# AgentQnA

Helm chart for deploying AgentQnA example. It demonstrates how agent works, using prepared data and questions. See [AgentQnA overview](https://github.com/opea-project/GenAIExamples/tree/main/AgentQnA#overview) for the details.

Using different datasets, models and questions may get different results.

Agent usually requires larger models to perform better, we used Llama-3.3-70B-Instruct for test, which requires 4x Gaudi devices for local deployment.

With helm chart, we also provided option with smaller model (Meta-Llama-3-8B-Instruct) with compromised performance on Xeon CPU only environment for you to try.

## Deploy

The Deployment includes preparing tools and SQL data.

### Prerequisites

A volume is required to put tools configuration used by agent, and the database data used by sqlagent.

We'll use hostPath in this readme, which is convenient for single worker node deployment. PVC is recommended in a bigger cluster. If you want to use a PVC, comment out the `toolHostPath` and replace with `toolPVC` in the `values.yaml`.

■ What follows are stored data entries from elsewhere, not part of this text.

(* ===== verification/Incidents.v ===== *)
(** * Incidents, root-cause reports and service credits (app/scenario_api.py)

    The fault feed of the tray emulator and of the physical twin is folded into
    incidents; resolved major incidents get a root-cause report; the monthly SLA
    report measures a tenant's availability from its incidents and computes the
    service credit.  [twin] is the answer of the twin's REST surface. *)
From Stdlib Require Import QArith Ascii.
From stdpp Require Import strings base decidable option numbers list.
From S2P Require Import Prelude PyLib Models PortalModels EmuModels World Placement Saga TrayEmu Business.
Local Open Scope string_scope.
Local Open Scope list_scope.
Local Open Scope py_scope.

Module Incidents.

Definition STATUS_COMPONENTS : list string := ["Compute"; "GPU Fabric"; "Storage"; "Network"; "Portal"].
Definition _KIND_COMPONENT : dict string :=
  [("gpu", "Compute"); ("reprovision", "Compute"); ("cooling", "Compute"); ("fabric", "GPU Fabric");
   ("storage", "Storage"); ("network", "Network")].
Definition _fault_severity (f : Fault) : string :=
  let sev := default EmptyString (fa_severity f) in
  if memb sev ["critical"; "P0"] then "P0"
  else if (match fa_xid f with X_num n => (n =? 79)%Z || (n =? 48)%Z | X_label _ => false end)
          || memb sev ["major"; "P1"] then "P1"
  else "P2".
Definition _fault_component (f : Fault) : string :=
  default "Compute" (dget _KIND_COMPONENT (str_or (fa_kind f) "gpu")).
Definition opt_Z_text (o : option Z) : string := match o with Some z => str_of_Z z | None => "None" end.
(** The key of the fault that an incident stands for *)
Definition fault_key (f : Fault) (started : string) : string :=
  Saga.opt_text (fa_tray_id f) +:+ "|" +:+ opt_Z_text (fa_gpu f) +:+ "|" +:+ started.
Definition fault_title (f : Fault) : string :=
  match fa_xid f with
  | X_num n => "XID " +:+ str_of_Z n +:+ " — GPU 장애 (" +:+ Saga.opt_text (fa_tray_id f) +:+ ")"
  | X_label _ => str_or (fa_detail f) (default "infra" (fa_kind f) +:+ " 장애 ("
                                       +:+ Saga.opt_text (fa_tray_id f) +:+ ")")
  end.
Definition major (i : Incident) : bool := memb (in_severity i) ["P0"; "P1"].
Definition resolved (i : Incident) : bool := String.eqb (in_state i) "resolved".

(** ** [_publish_rca_locked] *)
Definition _publish_rca (inc : Incident) : IO unit :=
  s ← store;
  if anyb (λ r, String.eqb (rc_incident_id r) (in_id inc)) (dvalues (st_rcas s)) then mret tt
  else
    n ← next_seq "rca";
    let rca_id := "rca-" +:+ str_of_Z n in
    at_ ← now;
    s_set st_rcas rca_id
      (mkRca rca_id (in_id inc) (in_tenant_id inc) (in_severity inc) ("RCA — " +:+ in_title inc) at_
         (in_title inc +:+ " — GPU/트레이 하드웨어 이상 (DCGM 헬스 이벤트 기준)") (in_mttr_min inc)).

(** ** [_sync_incidents_locked] *)
Definition incident_mut (iid : string) (f : Incident → Incident) : IO unit := s_mut st_incidents iid f.
(** The minutes to recovery: as measured, else from the two times *)
Definition mttr_of (f : Fault) (started resolved_at : string) : IO Q :=
  match fa_ttr_s f with
  | Some t => mret (round_q 100 (t / 60)%Q)
  | None =>
      a ← gets (λ w, env_fromiso (w_env w) resolved_at);
      b ← gets (λ w, env_fromiso (w_env w) started);
      mret (match a, b with
            | Some a, Some b => round_q 100 ((a - b) / 60)%Q
            | _, _ => 0%Q
            end)
  end.
Definition started_of (f : Fault) : IO string :=
  if truthy (fa_started_at f) then mret (default EmptyString (fa_started_at f))
  else if truthy (fa_at f) then mret (default EmptyString (fa_at f)) else now.
Definition new_incident (iid key started : string) (f : Fault) : Incident :=
  mkIncident iid key (_fault_severity f) (_fault_component f) (fault_title f) "investigating" started None
    (fa_tenant_id f) None
    [(started, "장애 감지 — NVSentinel 조사 개시 (cordon/drain 후보 지정)")].
Definition resolve_incident (at_ : string) (mttr : Q) (i : Incident) : Incident :=
  i <| in_state := "resolved" |> <| in_resolved_at := Some at_ |> <| in_mttr_min := Some mttr |>
    <| in_updates ::= λ l, l ++ [(at_, "복구 완료 — 서비스 정상화 확인 (resolved)")] |>.
(** The incident of a fault, opened if there is none; [by_key] maps the key of each
    known fault to its incident. *)
Definition locate (by_key : dict string) (f : Fault) (started : string) : IO (string * dict string) :=
  let key := fault_key f started in
  match dget by_key key with
  | Some iid => mret (iid, by_key)
  | None =>
      n ← next_seq "incident";
      let iid := "inc-" +:+ str_of_Z n in
      s_set st_incidents iid (new_incident iid key started f) ;;
      mret (iid, dset by_key key iid)
  end.
Definition fault_over (f : Fault) : bool := fa_resolved f || truthy (fa_resolved_at f).
Definition over_at (f : Fault) : IO string :=
  if truthy (fa_resolved_at f) then mret (default EmptyString (fa_resolved_at f)) else now.
(** An incident whose fault is over is resolved, once. *)
Definition settle (f : Fault) (started iid : string) : IO unit :=
  inc ← s_idx st_incidents iid;
  when (fault_over f && negb (resolved inc))
    (at_ ← over_at f;
     mttr ← mttr_of f started at_;
     incident_mut iid (resolve_incident at_ mttr) ;;
     when (major inc) (_publish_rca (resolve_incident at_ mttr inc))).
(** One item of the feed *)
Definition sync_fault (by_key : dict string) (f : Fault) : IO (dict string) :=
  started ← started_of f;
  '(iid, by_key') ← locate by_key f started;
  settle f started iid ;;
  mret by_key'.

Section feed.
Context (twin : Z → IO (option (list TwinFault))).
Definition fault_feed : IO (list Fault) :=
  out ← Emu.faults None 500;
  more ← Emu._emulator_reprov_faults twin 100;
  mret (Emu.fr_recent out ++ more).
Definition known_faults (s : Store) : dict string :=
  foldl (λ d i, dset d (in_key i) (in_id i)) [] (dvalues (st_incidents s)).
Definition _sync_incidents : IO unit :=
  feed ← fault_feed;
  s ← store;
  fold_m sync_fault (known_faults s) feed ≫= λ _, mret tt.

(** ** The public status page *)
Record StatusPage := mkStatus {
  sp_generated_at : string; sp_components : list (string * string); sp_incidents : list Incident;
  sp_uptime_pct : Q
}.
Definition component_state (open : list Incident) (name : string) : string :=
  let sevs := in_severity <$> filterb (λ i, String.eqb (in_component i) name) open in
  if memb "P0" sevs then "outage" else match sevs with [] => "operational" | _ => "degraded" end.
(** The minutes an incident has lasted, so far or in all *)
Definition downtime (i : Incident) : IO Q :=
  if resolved i then mret (default 0%Q (in_mttr_min i))
  else
    t ← now;
    now_q ← Business.fromiso t;
    start_q ← Business.fromiso (in_started_at i);
    mret (Business.q_max0 ((now_q - start_q) / 60)%Q).
Definition status_page : IO StatusPage :=
  _sync_incidents ;;
  s ← store;
  let all := dvalues (st_incidents s) in
  let open := filterb (λ i, negb (resolved i)) all in
  down ← map_m downtime all;
  at_ ← now;
  mret (mkStatus at_ ((λ c, (c, component_state open c)) <$> STATUS_COMPONENTS)
          (take 20 (Business.sorted_rev in_started_at all))
          (round_q 1000 (Business.q_max0 (100 - Business.sum_q id down / inject_Z (90 * 24 * 60) * 100)%Q))).
Definition known_tenant (tenant_id : string) : IO unit :=
  s ← store;
  if dmem (st_tenants s) tenant_id then mret tt else http 404 ("tenant '" +:+ tenant_id +:+ "' not found").
Definition rca_reports (tenant_id : string) : IO (list Rca) :=
  known_tenant tenant_id ;;
  _sync_incidents ;;
  rs ← s_values st_rcas;
  mret (Business.sorted_rev rc_published_at
          (filterb (λ r, match rc_tenant_id r with Some t => String.eqb t tenant_id | None => true end) rs)).

(** ** The SLA report *)
(** [datetime.strptime(month, "%Y-%m")] *)
Definition parse_month (m : string) : option (Z * Z) :=
  match m with
  | String a (String b (String c (String d (String "-" r)))) =>
      y ← parse_int (String a (String b (String c (String d EmptyString))));
      mo ← (if (String.length r <=? 2)%nat then parse_int r else None);
      if ((1 <=? y) && (1 <=? mo) && (mo <=? 12))%Z then Some (y, mo) else None
  | _ => None
  end.
Definition leap (y : Z) : bool := ((y mod 4 =? 0) && (negb (y mod 100 =? 0) || (y mod 400 =? 0)))%Z.
Definition days_in_month (y m : Z) : Z :=
  if (m =? 2)%Z then (if leap y then 29 else 28)%Z
  else if memb (str_of_Z m) ["4"; "6"; "9"; "11"] then 30%Z else 31%Z.
(** The fifteenth of the month at three, as an ISO time *)
Definition synthetic_start (y m : Z) : string :=
  zfill 4 (str_of_Z y) +:+ "-" +:+ zfill 2 (str_of_Z m) +:+ "-15T03:00:00+00:00".
Definition SLA_TARGET_PCT : Q := 999 # 10.
Definition SLA_CREDIT_TABLE : list (Q * Z) := [(95%Q, 50%Z); (99%Q, 25%Z); (SLA_TARGET_PCT, 10%Z)].
Definition _credit_pct_for (avail : Q) : Z :=
  match find_first (λ row, negb (Qle_bool row.1 avail)) SLA_CREDIT_TABLE with
  | Some row => row.2
  | None => 0%Z
  end.
Definition _tenant_monthly_usd (s : Store) (tenant_id : string) : Q :=
  round_q 100 (Business.sum_q (λ o, inject_Z (o_racks o) * Business.rate_of (o_blueprint_key o) * inject_Z Business.HOURS_PER_MONTH)%Q
    (filterb (λ o, String.eqb (o_tenant_id o) tenant_id && bool_decide (o_kind o = OK_new)
                   && bool_decide (o_state o = OS_delivered)) (dvalues (st_orders s)))).
Definition SYNTHETIC_MTTR : Q := 526 # 10.
(** A made-up major incident of the month, once *)
Definition synthesize (tenant_id month : string) (y m : Z) : IO unit :=
  s ← store;
  let key := "synthetic|" +:+ tenant_id +:+ "|" +:+ month in
  if anyb (λ i, String.eqb (in_key i) key) (dvalues (st_incidents s)) then mret tt
  else
    n ← next_seq "incident";
    let iid := "inc-" +:+ str_of_Z n in
    let started := synthetic_start y m in
    start_q ← Business.fromiso started;
    end_ ← gets (λ w, env_toiso (w_env w) (start_q + SYNTHETIC_MTTR * 60)%Q);
    let inc := mkIncident iid key "P1" "Compute" "GPU Fabric 부분 장애 — 합성 데모 인시던트 (synthetic)"
                 "resolved" started (Some end_) (Some tenant_id) (Some SYNTHETIC_MTTR)
                 [(started, "장애 감지 (synthetic)"); (end_, "복구 완료 (synthetic)")] in
    s_set st_incidents iid inc ;;
    _publish_rca inc.
Record SlaLine := mkSlaLine { sl_id : string; sl_severity : string; sl_downtime_min : Q; sl_mttr_min : option Q }.
Record SlaReport := mkSlaReport {
  sr_tenant : string; sr_month : string; sr_availability_pct : Q; sr_violated : bool;
  sr_incidents : list SlaLine; sr_credits : list SlaCredit; sr_monthly_amount_usd : Q
}.
(** [max(incidents, key=mttr)]: the first of the worst *)
Definition worst (l : list Incident) : option Incident :=
  min_by (λ a b, negb (Qle_bool (default 0%Q (in_mttr_min a)) (default 0%Q (in_mttr_min b)))) l.
(** The credit of the month: the one already computed, or a new one *)
Definition credit_for (tenant_id month : string) (avail : Q) (incs : list Incident) : IO SlaCredit :=
  s ← store;
  let ckey := tenant_id +:+ "|" +:+ month in
  match find_first (λ c, String.eqb (cr_key c) ckey) (dvalues (st_sla_credits s)) with
  | Some c => mret c
  | None =>
      let pct := _credit_pct_for avail in
      let monthly := _tenant_monthly_usd s tenant_id in
      n ← next_seq "sla_credit";
      let cid := "crd-" +:+ str_of_Z n in
      let c := mkCredit cid ckey tenant_id month (in_id <$> worst incs)
                 (round_q 100 (monthly * inject_Z pct / 100)%Q) pct "calculated" None in
      s_set st_sla_credits cid c ;;
      emit "NeoCloudOS.M7" "BizPortal" "internal" ("service-credit:calculated → " +:+ cid) None None ;;
      mret c
  end.
Definition in_month (tenant_id month : string) (i : Incident) : bool :=
  bool_decide (in_tenant_id i = Some tenant_id) && String.eqb (take_str 7 (in_started_at i)) month.
(** [round(max(0, 100 - down / window * 100), 4)] *)
Definition availability (down : Q) (window_min : Z) : Q :=
  round_q 10000 (Business.q_max0 (100 - down / inject_Z window_min * 100)%Q).
Definition sla_report (tenant_id : string) (month : option string) (synthesize_violation : bool) : IO SlaReport :=
  known_tenant tenant_id ;;
  month ← (if truthy month then mret (default EmptyString month) else t ← now; mret (take_str 7 t));
  '(y, m) ← match parse_month month with Some p => mret p | None => http 422 "month must be 'YYYY-MM'" end;
  _sync_incidents ;;
  when synthesize_violation (synthesize tenant_id month y m) ;;
  s ← store;
  let incs := filterb (in_month tenant_id month) (dvalues (st_incidents s)) in
  down ← map_m downtime incs;
  let lines := zip_with (λ i d, mkSlaLine (in_id i) (in_severity i) (round_q 100 d) (in_mttr_min i)) incs down in
  if (y =? 9999)%Z && (m =? 12)%Z then raise (ValueError "year 10000 is out of range")
  else
    let avail := availability (Business.sum_q id down) (days_in_month y m * 1440) in
    let violated := negb (Qle_bool SLA_TARGET_PCT avail) in
    credits ← (if violated then c ← credit_for tenant_id month avail incs; mret [c] else mret []);
    mret (mkSlaReport tenant_id month avail violated lines credits (_tenant_monthly_usd s tenant_id)).
End feed.
End Incidents.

Create the directory `/mnt/tools` in the worker node, which is the default in `values.yaml`. We use the same directory for all 3 agents for easy configuration.

```
sudo mkdir /mnt/tools
sudo chmod 777 /mnt/tools
```

Download tools and the configuration to `/mnt/tools`

```
# tools used by supervisor
wget https://raw.githubusercontent.com/opea-project/GenAIExamples/refs/heads/main/AgentQnA/tools/supervisor_agent_tools.yaml -O /mnt/tools/supervisor_agent_tools.yaml
wget https://raw.githubusercontent.com/opea-project/GenAIExamples/refs/heads/main/AgentQnA/tools/tools.py -O /mnt/tools/tools.py
wget https://raw.githubusercontent.com/opea-project/GenAIExamples/refs/heads/main/AgentQnA/tools/pycragapi.py -O /mnt/tools/pycragapi.py

# tools used by rag agent
wget https://raw.githubusercontent.com/opea-project/GenAIExamples/refs/heads/main/AgentQnA/tools/worker_agent_tools.yaml -O /mnt/tools/worker_agent_tools.yaml
wget https://raw.githubusercontent.com/opea-project/GenAIExamples/refs/heads/main/AgentQnA/tools/worker_agent_tools.py -O /mnt/tools/worker_agent_tools.py
```

Download the `sqlite` database binary file

```
wget https://raw.githubusercontent.com/lerocha/chinook-database/refs/heads/master/ChinookDatabase/DataSources/Chinook_Sqlite.sqlite -O /mnt/tools/Chinook_Sqlite.sqlite
```

### Deploy with Helm chart

Deploy everything on Gaudi enabled Kubernetes cluster:

If you want to try with latest version, use `helm pull oci://ghcr.io/opea-project/charts/agentqna --version 0-latest --untar`

```
export HF_TOKEN="YourOwnToken"
helm pull oci://ghcr.io/opea-project/charts/agentqna --untar
helm install agentqna agentqna -f agentqna/gaudi-values.yaml --set global.HF_TOKEN=${HF_TOKEN}

# To use AMD ROCm device
cd GenAIInfra/helm-charts/
./update_dependency.sh
helm dependency update agentqna
export HFTOKEN="your_huggingface_token"
export MODELDIR="/mnt/opea-models"
# with vLLM
helm upgrade --install agentqna agentqna -f agentqna/rocm-values.yaml --set global.HF_TOKEN=${HF_TOKEN}

# with TGI
helm upgrade --install agentqna agentqna -f agentqna/rocm-tgi-values.yaml --set global.HF_TOKEN=${HF_TOKEN}
```

## Verify

To verify the installation, run the command `kubectl get pod` to make sure all pods are running.

### Ingest data for RAG

Ingest data used by RAG.

```
wget https://raw.githubusercontent.com/opea-project/GenAIExamples/refs/heads/main/AgentQnA/retrieval_tool/index_data.py -O /mnt/tools/index_data.py
wget https://raw.githubusercontent.com/opea-project/GenAIExamples/refs/heads/main/AgentQnA/example_data/test_docs_music.jsonl -O /mnt/tools/test_docs_music.jsonl
host_ip=$(kubectl get svc -o jsonpath="{.items[].spec.clusterIP}" --selector app.kubernetes.io/name=data-prep)
python3 index_data.py --filedir /mnt/tools --filename test_docs_music.jsonl --host_ip $host_ip
```

### Verify the workload through curl command

Run the command `kubectl port-forward svc/agentqna-supervisor 9090:9090` to expose the service for access.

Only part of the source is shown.